Data to examine
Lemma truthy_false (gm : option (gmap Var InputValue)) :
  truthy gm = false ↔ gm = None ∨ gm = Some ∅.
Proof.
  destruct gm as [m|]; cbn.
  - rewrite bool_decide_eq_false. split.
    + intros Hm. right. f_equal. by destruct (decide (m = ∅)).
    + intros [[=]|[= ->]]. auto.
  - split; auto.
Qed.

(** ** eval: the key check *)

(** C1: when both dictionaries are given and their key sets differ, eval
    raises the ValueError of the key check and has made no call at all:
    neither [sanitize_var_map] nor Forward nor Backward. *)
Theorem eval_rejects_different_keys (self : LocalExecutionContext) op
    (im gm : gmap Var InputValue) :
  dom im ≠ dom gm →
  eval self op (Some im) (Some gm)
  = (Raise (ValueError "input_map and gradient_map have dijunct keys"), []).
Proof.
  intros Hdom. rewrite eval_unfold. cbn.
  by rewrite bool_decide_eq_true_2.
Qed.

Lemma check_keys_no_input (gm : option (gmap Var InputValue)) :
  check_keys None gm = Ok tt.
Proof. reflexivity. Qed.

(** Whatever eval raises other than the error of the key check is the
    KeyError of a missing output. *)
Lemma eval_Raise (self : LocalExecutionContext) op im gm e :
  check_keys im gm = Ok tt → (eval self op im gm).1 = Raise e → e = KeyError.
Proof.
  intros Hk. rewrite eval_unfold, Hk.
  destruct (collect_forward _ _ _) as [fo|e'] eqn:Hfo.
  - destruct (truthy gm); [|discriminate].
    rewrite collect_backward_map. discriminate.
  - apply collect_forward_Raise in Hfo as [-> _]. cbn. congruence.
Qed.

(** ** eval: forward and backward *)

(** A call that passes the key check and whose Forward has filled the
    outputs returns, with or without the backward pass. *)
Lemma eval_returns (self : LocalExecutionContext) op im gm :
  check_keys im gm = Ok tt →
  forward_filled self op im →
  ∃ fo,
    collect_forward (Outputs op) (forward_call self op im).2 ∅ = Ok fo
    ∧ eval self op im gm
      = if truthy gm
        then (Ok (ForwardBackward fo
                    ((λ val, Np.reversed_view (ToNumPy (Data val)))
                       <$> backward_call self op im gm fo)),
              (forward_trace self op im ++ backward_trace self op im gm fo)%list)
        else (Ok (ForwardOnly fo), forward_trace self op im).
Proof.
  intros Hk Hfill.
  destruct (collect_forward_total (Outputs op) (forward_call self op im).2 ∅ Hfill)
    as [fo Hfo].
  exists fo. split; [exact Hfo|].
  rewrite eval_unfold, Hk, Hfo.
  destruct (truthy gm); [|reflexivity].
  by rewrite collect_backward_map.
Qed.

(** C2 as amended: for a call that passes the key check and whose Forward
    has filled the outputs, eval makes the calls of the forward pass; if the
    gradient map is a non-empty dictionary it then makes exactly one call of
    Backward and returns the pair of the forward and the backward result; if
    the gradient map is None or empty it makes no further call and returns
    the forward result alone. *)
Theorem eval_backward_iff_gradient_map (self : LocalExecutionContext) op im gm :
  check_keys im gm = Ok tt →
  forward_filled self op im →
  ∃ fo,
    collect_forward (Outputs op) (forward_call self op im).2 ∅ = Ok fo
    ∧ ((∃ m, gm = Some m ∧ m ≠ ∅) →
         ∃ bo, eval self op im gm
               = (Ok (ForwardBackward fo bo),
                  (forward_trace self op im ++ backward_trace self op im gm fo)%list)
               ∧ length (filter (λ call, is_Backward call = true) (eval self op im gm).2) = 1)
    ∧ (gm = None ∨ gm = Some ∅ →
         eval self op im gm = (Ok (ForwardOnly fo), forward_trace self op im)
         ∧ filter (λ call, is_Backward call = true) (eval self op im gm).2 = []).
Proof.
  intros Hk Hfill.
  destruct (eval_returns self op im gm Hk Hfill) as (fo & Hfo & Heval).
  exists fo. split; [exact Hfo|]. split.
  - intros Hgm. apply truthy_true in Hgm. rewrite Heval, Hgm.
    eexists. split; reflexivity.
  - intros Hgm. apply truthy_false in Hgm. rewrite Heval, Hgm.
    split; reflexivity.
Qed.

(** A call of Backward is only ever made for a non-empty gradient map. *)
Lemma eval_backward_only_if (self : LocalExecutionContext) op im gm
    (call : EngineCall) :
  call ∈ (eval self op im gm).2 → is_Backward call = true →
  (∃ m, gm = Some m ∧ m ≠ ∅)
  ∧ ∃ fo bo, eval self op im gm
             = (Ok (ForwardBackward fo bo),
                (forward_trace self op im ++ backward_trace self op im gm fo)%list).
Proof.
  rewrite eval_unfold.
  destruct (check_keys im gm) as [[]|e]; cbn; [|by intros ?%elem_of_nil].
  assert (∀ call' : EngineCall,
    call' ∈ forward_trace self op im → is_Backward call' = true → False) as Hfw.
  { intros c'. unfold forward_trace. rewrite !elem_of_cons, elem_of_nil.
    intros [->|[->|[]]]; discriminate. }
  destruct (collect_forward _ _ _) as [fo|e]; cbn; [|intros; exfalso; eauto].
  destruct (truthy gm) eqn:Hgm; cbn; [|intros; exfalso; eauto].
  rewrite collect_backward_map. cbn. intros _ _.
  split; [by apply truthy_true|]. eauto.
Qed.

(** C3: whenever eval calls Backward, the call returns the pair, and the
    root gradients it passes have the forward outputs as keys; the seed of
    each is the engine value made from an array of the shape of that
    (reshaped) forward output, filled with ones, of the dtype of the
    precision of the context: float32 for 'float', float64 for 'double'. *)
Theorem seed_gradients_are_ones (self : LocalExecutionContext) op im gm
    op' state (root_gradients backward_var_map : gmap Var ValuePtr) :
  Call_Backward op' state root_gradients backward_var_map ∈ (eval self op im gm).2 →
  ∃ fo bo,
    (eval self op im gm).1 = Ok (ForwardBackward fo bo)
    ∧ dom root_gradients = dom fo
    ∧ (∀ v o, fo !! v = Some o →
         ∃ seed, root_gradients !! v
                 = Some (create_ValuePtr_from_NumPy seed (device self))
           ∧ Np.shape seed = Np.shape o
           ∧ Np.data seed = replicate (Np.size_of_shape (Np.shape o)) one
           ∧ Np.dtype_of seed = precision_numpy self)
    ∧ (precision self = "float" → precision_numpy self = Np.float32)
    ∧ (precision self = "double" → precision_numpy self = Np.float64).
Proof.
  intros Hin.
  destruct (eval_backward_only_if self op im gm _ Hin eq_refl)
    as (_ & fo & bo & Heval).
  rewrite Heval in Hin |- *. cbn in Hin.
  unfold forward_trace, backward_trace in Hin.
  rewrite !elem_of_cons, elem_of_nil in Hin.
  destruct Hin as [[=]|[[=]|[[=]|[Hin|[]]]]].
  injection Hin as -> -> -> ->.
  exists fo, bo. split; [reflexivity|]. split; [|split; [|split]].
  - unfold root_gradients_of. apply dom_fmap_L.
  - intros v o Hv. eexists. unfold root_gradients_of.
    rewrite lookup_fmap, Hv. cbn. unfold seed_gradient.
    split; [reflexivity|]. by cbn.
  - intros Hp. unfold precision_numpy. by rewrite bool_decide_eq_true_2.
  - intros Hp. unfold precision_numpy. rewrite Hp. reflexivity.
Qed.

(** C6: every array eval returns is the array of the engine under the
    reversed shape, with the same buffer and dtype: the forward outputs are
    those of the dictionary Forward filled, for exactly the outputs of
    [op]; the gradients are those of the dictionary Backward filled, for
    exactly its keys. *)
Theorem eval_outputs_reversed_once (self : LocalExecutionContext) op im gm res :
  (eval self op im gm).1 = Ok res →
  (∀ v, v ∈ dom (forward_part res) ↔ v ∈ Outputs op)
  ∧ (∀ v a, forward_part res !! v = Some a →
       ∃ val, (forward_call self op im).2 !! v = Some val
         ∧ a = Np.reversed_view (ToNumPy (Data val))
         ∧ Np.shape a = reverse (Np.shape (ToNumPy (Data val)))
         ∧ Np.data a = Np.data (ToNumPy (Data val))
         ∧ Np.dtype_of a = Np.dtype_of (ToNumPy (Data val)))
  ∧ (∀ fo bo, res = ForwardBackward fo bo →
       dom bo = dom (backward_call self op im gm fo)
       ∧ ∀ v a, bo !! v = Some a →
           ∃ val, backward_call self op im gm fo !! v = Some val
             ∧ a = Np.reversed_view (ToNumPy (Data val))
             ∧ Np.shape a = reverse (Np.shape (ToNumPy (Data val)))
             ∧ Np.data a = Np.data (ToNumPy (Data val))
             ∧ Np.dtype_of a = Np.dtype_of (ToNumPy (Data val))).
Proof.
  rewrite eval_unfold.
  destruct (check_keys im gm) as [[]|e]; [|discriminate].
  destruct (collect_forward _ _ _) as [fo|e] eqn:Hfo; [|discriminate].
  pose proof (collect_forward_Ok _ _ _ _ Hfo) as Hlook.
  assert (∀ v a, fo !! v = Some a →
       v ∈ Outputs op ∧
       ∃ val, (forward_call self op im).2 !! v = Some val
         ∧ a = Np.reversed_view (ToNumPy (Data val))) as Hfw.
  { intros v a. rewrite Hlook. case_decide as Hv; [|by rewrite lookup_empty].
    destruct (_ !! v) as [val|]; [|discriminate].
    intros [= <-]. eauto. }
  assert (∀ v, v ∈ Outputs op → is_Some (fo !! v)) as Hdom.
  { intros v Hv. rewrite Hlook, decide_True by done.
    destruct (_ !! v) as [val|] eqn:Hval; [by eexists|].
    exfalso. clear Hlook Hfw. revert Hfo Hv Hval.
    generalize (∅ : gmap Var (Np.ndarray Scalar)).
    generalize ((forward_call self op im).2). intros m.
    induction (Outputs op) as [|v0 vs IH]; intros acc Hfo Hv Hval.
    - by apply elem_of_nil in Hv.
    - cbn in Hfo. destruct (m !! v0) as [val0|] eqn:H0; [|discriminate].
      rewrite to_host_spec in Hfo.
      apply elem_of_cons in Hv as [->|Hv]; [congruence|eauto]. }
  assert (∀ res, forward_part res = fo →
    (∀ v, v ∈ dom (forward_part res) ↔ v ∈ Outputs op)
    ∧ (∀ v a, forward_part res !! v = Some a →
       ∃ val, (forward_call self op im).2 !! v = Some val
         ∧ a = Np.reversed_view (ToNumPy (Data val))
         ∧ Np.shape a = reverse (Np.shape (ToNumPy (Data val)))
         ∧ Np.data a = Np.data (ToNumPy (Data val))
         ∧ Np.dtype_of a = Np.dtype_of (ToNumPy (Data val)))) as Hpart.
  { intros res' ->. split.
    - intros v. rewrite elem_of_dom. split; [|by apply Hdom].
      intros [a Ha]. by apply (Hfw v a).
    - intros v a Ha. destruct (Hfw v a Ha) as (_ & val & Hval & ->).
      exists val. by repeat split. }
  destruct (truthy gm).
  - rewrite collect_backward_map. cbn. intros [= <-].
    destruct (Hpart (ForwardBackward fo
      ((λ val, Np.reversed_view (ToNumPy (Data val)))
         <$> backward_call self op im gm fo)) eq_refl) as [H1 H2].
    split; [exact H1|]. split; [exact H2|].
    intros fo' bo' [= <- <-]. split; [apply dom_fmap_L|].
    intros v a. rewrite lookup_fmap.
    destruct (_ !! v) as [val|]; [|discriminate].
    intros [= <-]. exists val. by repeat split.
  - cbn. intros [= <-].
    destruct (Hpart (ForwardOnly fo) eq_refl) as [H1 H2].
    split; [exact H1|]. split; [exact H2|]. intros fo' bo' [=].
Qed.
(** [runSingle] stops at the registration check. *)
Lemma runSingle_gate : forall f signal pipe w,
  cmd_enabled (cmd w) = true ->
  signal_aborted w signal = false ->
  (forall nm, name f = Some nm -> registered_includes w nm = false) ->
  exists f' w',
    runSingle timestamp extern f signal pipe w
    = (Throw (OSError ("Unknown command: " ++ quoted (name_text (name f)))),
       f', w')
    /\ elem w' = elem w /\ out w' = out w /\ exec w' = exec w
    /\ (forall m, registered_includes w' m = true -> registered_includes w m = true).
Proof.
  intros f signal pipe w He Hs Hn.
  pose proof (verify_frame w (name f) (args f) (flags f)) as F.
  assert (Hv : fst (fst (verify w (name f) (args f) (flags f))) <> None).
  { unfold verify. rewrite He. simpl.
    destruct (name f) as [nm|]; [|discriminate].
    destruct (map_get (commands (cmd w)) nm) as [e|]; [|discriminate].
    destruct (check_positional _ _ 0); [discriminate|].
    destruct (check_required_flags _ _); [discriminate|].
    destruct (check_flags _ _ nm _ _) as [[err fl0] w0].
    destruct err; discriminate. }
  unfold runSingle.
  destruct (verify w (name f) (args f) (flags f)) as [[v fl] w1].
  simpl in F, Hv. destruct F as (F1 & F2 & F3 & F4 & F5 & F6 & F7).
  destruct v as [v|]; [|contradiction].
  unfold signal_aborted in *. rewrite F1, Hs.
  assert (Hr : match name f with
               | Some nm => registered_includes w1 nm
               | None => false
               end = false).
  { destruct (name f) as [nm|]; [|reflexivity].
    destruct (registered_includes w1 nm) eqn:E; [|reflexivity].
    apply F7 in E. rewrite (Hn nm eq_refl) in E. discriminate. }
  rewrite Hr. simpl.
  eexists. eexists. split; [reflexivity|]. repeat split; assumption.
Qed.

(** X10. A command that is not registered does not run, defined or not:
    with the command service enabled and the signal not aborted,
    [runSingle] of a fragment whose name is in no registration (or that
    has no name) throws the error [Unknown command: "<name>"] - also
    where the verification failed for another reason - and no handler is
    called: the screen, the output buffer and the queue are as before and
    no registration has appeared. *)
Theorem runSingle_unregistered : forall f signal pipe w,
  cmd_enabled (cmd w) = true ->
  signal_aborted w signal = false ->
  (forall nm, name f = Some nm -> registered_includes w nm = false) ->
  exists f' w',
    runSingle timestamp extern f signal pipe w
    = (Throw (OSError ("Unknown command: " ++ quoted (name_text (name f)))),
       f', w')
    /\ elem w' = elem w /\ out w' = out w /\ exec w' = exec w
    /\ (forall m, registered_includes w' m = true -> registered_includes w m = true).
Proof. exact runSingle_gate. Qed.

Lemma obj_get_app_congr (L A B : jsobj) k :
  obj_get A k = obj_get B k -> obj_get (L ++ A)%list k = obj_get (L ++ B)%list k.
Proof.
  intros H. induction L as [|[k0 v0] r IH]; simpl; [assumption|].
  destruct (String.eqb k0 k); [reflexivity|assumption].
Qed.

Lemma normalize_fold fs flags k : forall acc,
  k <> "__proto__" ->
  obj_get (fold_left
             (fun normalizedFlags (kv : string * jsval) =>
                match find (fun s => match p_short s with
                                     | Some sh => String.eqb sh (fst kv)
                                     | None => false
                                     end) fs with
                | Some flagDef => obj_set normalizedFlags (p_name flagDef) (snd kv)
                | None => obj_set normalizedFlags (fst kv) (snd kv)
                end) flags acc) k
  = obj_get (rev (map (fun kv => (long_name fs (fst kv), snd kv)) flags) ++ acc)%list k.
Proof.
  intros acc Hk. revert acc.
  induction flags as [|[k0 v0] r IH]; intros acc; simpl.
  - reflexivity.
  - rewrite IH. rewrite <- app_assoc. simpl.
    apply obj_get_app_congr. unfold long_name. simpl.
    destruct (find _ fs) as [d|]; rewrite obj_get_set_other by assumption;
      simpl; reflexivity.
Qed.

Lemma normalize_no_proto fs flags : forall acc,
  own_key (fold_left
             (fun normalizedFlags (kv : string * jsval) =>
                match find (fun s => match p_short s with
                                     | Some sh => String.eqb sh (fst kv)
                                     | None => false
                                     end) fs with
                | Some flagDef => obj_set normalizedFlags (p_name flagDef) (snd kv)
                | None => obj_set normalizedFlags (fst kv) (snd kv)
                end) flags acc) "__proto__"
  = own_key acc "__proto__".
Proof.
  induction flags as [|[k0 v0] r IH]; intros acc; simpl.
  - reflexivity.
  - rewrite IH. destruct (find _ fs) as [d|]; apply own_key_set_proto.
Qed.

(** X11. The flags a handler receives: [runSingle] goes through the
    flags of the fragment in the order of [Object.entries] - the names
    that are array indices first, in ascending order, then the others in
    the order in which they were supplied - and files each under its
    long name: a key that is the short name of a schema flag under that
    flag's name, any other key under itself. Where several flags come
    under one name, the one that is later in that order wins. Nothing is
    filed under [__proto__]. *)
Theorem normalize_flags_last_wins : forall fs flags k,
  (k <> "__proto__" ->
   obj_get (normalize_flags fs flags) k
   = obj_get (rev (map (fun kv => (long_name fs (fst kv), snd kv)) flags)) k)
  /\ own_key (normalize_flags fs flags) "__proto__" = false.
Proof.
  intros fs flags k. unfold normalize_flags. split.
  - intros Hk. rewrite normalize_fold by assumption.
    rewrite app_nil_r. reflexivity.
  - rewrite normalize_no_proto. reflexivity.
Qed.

What to produce
In your reply, restate exactly the lines from the start of the records above through the line holding "(im gm : gmap", including both, and nothing else.

Result of this exercise
Lemma truthy_false (gm : option (gmap Var InputValue)) :
  truthy gm = false ↔ gm = None ∨ gm = Some ∅.
Proof.
  destruct gm as [m|]; cbn.
  - rewrite bool_decide_eq_false. split.
    + intros Hm. right. f_equal. by destruct (decide (m = ∅)).
    + intros [[=]|[= ->]]. auto.
  - split; auto.
Qed.

(** ** eval: the key check *)

(** C1: when both dictionaries are given and their key sets differ, eval
    raises the ValueError of the key check and has made no call at all:
    neither [sanitize_var_map] nor Forward nor Backward. *)
Theorem eval_rejects_different_keys (self : LocalExecutionContext) op
    (im gm : gmap Var InputValue) :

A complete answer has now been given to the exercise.